- Opening Delimiter -

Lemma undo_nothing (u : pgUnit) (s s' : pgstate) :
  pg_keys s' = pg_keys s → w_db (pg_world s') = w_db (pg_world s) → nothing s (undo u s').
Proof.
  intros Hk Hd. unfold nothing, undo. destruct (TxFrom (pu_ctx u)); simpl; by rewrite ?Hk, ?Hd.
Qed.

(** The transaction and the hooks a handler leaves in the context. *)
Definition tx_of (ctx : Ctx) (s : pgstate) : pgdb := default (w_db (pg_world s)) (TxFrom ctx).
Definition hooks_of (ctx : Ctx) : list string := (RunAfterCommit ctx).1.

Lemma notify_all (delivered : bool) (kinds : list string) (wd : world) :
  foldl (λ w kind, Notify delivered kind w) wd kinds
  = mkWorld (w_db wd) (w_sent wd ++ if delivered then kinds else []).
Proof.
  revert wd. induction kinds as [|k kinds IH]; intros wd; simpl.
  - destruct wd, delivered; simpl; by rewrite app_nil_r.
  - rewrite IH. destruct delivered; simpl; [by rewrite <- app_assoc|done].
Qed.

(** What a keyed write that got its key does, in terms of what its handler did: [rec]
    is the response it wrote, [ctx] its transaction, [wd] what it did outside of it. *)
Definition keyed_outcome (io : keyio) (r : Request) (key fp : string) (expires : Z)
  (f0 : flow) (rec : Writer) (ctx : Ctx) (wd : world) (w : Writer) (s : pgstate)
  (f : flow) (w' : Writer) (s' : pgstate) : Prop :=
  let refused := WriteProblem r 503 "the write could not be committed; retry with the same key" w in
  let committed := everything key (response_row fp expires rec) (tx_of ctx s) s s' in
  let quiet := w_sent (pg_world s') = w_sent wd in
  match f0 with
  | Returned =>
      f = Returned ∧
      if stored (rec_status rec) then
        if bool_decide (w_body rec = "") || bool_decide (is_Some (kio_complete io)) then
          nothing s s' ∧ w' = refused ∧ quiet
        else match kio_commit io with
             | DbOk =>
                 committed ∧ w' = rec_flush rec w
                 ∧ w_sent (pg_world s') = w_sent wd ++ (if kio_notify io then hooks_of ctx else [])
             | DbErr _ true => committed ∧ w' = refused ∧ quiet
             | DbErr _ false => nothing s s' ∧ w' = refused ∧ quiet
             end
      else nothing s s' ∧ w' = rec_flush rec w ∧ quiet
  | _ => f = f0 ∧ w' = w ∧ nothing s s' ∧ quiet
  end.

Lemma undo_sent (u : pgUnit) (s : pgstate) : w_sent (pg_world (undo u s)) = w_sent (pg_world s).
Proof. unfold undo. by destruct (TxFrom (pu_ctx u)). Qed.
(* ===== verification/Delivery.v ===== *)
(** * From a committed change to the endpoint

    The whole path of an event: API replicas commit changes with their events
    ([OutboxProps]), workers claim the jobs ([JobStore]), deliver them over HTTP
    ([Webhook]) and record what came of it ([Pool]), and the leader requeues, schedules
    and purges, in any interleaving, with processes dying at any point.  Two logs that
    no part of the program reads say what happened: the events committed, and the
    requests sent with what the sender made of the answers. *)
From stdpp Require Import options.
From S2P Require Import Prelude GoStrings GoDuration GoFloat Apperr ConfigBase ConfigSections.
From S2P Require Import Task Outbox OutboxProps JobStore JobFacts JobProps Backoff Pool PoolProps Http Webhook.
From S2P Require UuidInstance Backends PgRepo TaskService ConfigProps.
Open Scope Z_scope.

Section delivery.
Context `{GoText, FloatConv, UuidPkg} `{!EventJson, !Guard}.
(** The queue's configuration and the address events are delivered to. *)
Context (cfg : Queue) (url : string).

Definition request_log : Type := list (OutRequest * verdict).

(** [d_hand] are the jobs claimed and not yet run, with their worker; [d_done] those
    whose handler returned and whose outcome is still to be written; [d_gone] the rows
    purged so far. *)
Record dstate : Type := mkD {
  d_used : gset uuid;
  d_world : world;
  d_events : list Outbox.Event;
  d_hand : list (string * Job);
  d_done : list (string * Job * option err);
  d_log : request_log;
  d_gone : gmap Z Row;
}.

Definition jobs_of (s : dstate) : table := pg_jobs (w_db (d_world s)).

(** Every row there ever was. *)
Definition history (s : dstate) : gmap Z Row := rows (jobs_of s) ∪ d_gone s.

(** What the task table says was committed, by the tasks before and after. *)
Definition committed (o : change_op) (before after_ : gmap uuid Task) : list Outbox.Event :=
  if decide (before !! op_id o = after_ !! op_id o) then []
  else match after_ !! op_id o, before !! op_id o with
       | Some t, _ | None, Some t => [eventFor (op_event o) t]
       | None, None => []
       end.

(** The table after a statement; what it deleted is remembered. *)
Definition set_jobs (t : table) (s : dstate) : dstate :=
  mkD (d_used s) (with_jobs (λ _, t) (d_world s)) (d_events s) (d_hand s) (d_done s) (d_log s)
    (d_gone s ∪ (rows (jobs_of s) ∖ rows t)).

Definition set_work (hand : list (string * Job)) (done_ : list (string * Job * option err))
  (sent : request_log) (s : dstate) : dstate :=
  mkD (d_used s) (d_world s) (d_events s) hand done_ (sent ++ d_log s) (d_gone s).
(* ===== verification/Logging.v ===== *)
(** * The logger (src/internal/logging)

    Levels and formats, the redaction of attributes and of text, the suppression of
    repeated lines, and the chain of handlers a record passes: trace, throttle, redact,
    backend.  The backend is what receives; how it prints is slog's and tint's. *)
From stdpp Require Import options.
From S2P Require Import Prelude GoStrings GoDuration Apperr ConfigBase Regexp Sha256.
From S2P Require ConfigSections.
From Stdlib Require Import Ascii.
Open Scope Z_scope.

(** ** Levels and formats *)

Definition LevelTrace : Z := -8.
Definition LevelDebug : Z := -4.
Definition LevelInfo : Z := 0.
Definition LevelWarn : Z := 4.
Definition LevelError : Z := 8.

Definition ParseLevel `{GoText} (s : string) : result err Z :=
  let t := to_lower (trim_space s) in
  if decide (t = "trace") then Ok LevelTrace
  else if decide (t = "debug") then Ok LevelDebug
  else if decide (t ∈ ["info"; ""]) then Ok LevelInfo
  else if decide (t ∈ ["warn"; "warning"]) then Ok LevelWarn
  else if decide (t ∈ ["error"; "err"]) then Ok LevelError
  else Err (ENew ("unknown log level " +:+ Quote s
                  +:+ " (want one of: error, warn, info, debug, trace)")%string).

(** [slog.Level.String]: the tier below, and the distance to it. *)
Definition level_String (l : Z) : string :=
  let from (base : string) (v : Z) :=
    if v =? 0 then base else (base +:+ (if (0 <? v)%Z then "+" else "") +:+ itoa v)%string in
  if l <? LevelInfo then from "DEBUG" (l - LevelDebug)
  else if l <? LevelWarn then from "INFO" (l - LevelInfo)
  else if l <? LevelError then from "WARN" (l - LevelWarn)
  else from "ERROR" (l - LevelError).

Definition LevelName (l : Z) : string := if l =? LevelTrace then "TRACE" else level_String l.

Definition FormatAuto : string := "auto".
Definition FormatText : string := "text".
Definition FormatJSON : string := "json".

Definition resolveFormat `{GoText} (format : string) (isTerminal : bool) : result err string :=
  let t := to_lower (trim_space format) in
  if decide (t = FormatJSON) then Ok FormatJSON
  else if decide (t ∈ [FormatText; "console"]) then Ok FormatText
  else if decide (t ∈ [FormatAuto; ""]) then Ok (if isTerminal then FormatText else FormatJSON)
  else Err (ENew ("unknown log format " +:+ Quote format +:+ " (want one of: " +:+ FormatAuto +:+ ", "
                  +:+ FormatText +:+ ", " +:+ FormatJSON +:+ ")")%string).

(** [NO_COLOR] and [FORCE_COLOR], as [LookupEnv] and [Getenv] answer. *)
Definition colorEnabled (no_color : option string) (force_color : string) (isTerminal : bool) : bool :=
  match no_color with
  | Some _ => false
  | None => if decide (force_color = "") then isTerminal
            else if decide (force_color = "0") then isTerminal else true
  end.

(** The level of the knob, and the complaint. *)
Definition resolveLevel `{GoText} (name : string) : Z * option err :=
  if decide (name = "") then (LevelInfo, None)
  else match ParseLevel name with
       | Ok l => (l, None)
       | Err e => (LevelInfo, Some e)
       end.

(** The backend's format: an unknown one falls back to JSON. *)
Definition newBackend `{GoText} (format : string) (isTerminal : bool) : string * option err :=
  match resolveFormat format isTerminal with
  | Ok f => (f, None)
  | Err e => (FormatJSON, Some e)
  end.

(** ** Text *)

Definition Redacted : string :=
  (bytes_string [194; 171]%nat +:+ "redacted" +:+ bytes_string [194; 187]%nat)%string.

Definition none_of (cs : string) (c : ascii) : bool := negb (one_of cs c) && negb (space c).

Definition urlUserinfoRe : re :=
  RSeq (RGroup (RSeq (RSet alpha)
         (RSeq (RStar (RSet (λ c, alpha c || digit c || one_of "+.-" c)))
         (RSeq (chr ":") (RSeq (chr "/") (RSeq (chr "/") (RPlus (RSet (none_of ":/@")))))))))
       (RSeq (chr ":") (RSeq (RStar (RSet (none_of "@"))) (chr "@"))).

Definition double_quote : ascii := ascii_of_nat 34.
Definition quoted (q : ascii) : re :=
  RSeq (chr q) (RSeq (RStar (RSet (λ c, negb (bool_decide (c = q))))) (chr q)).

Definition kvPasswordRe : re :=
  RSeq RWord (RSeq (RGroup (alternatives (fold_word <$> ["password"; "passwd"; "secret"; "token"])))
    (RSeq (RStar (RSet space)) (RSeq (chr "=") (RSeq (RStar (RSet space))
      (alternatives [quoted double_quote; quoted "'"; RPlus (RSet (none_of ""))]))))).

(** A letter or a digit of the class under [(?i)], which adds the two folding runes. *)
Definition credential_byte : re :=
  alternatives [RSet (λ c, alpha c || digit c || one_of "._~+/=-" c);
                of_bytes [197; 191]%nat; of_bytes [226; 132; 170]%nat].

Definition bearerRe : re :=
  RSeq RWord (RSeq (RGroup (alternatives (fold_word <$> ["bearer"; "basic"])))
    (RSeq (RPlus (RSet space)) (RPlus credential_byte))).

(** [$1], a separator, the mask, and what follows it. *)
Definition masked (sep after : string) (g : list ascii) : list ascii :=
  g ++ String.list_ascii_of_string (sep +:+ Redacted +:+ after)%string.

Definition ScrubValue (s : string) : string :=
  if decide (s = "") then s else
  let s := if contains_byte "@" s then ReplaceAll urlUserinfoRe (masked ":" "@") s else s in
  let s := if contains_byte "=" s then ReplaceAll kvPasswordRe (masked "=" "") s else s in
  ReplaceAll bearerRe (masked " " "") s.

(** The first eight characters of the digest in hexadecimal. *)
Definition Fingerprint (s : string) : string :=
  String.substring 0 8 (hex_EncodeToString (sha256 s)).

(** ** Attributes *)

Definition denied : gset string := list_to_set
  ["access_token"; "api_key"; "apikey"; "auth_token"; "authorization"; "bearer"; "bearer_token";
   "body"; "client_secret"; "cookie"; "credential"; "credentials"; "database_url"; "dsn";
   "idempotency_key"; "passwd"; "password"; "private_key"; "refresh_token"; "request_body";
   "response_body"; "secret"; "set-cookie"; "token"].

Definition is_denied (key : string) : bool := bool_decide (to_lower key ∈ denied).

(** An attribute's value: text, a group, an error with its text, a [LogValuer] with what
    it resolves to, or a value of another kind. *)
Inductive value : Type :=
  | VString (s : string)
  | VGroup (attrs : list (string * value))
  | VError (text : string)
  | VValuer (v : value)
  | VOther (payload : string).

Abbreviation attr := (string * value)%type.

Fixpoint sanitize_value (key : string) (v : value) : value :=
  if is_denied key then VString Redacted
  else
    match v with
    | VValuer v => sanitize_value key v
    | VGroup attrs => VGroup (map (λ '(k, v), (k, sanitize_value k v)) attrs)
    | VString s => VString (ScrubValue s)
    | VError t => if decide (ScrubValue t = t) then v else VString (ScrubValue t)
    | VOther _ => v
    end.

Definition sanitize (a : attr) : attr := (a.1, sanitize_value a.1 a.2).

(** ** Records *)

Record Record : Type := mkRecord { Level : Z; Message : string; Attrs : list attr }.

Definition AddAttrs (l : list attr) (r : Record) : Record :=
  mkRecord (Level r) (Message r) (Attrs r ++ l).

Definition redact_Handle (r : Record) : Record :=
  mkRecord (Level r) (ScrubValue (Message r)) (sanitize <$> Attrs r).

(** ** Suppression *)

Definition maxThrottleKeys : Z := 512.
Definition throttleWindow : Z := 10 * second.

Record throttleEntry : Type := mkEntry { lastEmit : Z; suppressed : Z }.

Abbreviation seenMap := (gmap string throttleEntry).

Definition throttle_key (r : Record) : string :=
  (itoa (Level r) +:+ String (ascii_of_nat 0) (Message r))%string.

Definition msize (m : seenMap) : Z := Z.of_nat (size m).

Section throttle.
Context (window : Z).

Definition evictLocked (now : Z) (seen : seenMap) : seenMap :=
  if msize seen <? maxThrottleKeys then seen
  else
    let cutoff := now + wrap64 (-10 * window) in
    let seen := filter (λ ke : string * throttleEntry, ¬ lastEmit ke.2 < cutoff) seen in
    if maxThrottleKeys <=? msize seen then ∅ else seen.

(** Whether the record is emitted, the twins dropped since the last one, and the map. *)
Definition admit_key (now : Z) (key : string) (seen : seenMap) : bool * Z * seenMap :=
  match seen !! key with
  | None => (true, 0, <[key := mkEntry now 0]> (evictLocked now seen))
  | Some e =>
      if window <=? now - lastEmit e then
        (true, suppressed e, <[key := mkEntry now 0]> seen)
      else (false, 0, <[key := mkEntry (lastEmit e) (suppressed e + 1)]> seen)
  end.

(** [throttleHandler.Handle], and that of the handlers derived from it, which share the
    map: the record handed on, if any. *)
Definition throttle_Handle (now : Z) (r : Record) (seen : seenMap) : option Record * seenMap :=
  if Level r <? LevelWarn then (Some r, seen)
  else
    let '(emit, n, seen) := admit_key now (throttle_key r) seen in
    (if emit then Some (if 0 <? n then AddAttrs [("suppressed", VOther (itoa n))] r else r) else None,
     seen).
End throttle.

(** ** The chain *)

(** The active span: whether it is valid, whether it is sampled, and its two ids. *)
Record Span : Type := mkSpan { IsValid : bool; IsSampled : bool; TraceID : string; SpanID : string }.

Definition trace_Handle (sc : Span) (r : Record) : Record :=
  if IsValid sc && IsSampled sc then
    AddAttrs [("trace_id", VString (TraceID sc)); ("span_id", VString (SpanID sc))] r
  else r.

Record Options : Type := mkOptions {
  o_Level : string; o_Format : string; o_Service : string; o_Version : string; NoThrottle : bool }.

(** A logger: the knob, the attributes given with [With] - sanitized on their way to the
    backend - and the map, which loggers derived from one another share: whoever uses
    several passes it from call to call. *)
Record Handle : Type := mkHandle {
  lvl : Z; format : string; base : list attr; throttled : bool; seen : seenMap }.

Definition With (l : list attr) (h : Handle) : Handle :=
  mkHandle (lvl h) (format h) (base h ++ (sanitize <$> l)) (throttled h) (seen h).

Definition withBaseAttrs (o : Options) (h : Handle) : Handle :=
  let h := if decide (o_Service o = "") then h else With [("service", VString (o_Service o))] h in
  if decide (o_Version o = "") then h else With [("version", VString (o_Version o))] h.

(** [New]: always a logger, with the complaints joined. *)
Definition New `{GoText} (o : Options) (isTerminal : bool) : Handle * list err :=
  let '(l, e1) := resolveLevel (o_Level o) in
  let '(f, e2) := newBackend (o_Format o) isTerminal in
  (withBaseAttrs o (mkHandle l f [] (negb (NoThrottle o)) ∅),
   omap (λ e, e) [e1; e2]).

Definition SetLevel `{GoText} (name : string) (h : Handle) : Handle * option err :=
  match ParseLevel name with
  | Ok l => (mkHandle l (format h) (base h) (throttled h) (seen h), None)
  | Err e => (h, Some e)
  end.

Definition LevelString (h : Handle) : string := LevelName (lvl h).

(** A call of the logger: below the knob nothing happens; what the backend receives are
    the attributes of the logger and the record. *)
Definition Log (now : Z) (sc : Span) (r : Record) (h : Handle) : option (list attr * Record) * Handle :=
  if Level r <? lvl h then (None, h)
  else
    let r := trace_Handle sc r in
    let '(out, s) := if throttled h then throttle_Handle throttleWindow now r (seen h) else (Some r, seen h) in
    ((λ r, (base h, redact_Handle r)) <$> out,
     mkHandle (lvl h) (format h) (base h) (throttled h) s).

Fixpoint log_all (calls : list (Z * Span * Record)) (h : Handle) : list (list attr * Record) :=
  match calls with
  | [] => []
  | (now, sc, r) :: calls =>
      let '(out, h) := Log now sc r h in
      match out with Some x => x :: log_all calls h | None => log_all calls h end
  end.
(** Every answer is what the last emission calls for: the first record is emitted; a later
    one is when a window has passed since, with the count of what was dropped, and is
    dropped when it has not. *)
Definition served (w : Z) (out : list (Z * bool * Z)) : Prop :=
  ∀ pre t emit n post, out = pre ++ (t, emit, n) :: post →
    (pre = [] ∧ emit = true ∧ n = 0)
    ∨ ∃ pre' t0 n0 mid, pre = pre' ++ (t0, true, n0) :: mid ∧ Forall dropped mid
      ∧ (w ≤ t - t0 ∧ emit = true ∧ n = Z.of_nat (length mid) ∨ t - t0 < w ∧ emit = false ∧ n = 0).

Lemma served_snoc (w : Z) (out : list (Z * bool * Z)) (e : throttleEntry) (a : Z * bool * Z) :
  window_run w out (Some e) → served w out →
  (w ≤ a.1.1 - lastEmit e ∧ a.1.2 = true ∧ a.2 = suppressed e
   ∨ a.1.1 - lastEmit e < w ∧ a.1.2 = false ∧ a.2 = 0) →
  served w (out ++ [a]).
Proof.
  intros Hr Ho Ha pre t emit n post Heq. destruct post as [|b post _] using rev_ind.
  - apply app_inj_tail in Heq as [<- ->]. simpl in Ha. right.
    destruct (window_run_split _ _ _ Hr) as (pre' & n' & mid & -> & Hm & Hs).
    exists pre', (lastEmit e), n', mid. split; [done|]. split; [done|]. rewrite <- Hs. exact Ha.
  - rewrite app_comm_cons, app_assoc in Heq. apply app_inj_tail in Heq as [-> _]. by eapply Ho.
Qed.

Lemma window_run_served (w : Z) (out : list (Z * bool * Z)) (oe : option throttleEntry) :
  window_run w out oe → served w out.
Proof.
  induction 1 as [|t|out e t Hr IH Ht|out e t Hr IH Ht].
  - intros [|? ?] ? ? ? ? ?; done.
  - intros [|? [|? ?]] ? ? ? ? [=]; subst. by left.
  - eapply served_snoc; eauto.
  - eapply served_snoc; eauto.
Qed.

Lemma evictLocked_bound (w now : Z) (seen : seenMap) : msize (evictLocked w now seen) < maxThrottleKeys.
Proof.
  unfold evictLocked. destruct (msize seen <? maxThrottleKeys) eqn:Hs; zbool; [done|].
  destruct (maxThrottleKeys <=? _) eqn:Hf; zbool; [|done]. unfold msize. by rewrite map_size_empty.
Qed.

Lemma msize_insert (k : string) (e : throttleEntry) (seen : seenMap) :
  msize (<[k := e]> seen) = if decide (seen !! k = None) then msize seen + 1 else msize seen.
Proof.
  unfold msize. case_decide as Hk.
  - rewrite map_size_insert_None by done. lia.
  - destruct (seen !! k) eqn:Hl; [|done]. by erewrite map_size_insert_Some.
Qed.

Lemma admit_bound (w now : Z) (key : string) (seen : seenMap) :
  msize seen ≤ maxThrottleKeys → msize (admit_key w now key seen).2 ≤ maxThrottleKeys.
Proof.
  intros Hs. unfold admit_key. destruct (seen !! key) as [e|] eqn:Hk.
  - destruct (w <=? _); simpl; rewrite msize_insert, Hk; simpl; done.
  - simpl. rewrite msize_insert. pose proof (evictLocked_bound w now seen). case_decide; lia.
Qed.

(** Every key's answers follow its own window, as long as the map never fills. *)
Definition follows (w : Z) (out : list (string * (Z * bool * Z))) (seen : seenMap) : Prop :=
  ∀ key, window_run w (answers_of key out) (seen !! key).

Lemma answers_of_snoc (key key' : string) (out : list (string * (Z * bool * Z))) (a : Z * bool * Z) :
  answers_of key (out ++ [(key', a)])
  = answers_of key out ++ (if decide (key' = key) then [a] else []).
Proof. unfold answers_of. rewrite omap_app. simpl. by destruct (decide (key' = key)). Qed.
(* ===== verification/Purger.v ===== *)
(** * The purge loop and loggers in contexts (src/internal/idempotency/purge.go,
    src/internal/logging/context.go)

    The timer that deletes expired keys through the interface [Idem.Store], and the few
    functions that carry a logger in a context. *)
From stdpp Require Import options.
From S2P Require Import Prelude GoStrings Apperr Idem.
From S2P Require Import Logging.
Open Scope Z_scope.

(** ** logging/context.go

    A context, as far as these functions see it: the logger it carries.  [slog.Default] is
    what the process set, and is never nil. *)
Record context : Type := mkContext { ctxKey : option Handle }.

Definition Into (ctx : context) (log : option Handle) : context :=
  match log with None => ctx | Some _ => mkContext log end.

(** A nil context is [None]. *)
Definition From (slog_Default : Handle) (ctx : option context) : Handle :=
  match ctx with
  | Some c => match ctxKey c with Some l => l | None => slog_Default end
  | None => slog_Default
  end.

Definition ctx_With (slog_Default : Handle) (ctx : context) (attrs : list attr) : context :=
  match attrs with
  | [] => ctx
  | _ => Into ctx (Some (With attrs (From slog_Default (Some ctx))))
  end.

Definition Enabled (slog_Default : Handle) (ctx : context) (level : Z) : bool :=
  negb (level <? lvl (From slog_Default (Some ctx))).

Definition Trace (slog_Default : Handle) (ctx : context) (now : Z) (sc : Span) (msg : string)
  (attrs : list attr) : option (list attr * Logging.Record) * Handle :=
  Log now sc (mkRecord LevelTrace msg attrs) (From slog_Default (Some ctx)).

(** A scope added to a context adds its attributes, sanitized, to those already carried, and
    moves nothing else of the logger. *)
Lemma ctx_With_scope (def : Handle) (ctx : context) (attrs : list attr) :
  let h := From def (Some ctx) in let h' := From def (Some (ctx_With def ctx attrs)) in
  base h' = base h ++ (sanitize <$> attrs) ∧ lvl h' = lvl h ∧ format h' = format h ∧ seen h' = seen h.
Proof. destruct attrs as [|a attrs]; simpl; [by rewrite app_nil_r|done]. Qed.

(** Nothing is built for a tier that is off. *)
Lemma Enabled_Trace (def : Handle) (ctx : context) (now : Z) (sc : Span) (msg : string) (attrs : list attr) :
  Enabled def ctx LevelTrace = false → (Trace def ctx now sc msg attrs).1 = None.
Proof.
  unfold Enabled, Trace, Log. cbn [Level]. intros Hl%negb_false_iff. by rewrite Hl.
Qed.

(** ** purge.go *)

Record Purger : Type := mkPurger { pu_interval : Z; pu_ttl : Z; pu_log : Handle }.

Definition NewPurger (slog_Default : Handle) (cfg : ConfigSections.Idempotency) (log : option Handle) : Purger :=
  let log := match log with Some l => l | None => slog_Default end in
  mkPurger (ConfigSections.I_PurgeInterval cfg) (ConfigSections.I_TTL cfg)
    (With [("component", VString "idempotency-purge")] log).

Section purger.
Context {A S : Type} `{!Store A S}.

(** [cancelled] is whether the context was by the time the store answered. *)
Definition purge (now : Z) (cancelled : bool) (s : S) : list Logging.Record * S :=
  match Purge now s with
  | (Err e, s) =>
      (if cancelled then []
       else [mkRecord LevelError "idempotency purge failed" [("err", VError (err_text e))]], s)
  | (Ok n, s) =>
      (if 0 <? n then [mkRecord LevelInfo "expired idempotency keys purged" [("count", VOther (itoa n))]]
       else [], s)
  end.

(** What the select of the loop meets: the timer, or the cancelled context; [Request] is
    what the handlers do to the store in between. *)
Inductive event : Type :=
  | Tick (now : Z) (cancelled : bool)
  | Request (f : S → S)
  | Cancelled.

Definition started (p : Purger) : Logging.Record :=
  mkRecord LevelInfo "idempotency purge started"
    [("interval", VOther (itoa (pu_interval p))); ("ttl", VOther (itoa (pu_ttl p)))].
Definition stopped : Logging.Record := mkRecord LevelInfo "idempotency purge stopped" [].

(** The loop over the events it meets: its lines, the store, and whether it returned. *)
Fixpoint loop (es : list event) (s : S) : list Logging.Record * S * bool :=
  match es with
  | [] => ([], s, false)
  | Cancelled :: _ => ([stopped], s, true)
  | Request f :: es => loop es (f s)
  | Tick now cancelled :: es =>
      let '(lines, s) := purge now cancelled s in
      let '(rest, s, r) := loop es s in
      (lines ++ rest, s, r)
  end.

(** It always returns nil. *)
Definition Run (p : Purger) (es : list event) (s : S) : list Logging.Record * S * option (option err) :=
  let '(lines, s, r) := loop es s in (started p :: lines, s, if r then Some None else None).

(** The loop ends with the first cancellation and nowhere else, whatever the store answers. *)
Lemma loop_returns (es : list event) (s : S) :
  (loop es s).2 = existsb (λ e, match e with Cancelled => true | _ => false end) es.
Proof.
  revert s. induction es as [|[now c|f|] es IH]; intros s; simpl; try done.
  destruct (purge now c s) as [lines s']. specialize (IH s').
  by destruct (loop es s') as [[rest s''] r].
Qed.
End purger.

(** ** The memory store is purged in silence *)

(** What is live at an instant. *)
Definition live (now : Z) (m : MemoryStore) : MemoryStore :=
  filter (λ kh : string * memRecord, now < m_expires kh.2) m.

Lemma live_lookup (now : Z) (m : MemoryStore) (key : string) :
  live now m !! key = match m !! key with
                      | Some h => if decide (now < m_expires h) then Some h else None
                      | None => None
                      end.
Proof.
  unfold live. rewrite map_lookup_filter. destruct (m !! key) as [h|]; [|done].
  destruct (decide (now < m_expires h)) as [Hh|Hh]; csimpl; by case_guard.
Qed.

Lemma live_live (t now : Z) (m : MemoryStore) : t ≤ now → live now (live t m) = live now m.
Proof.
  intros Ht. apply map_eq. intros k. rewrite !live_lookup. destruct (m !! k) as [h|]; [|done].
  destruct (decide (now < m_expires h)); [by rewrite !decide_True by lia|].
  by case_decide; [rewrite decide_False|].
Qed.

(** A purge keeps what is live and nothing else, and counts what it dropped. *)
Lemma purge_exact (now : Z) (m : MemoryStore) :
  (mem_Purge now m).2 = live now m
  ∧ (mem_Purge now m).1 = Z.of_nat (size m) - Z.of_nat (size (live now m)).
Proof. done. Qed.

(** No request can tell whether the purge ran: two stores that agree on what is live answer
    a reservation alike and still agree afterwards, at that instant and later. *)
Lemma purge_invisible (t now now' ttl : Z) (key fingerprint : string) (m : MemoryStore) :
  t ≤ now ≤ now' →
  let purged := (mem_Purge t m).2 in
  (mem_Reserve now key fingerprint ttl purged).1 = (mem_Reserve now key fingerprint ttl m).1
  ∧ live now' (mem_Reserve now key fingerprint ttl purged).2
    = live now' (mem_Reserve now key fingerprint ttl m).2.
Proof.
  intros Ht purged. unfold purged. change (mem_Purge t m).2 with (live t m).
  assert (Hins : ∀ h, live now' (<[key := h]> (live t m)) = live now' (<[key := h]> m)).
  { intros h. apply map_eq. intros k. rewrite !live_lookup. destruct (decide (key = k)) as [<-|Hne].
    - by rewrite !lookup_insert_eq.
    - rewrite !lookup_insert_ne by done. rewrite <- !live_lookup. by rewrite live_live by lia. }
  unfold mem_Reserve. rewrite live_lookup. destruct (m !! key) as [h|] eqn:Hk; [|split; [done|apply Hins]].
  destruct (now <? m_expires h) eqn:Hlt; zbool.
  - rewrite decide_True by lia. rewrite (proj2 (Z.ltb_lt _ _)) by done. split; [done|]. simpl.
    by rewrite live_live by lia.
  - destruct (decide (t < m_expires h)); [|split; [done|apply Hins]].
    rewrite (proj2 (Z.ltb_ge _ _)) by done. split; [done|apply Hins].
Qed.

- Closing Delimiter -

> Work required
Return a copy of every line in the records that includes the string "Message".

> Written answer
Record Record : Type := mkRecord { Level : Z; Message : string; Attrs : list attr }.
  mkRecord (Level r) (Message r) (Attrs r ++ l).
  mkRecord (Level r) (ScrubValue (Message r)) (sanitize <$> Attrs r).
  (itoa (Level r) +:+ String (ascii_of_nat 0) (Message r))%string.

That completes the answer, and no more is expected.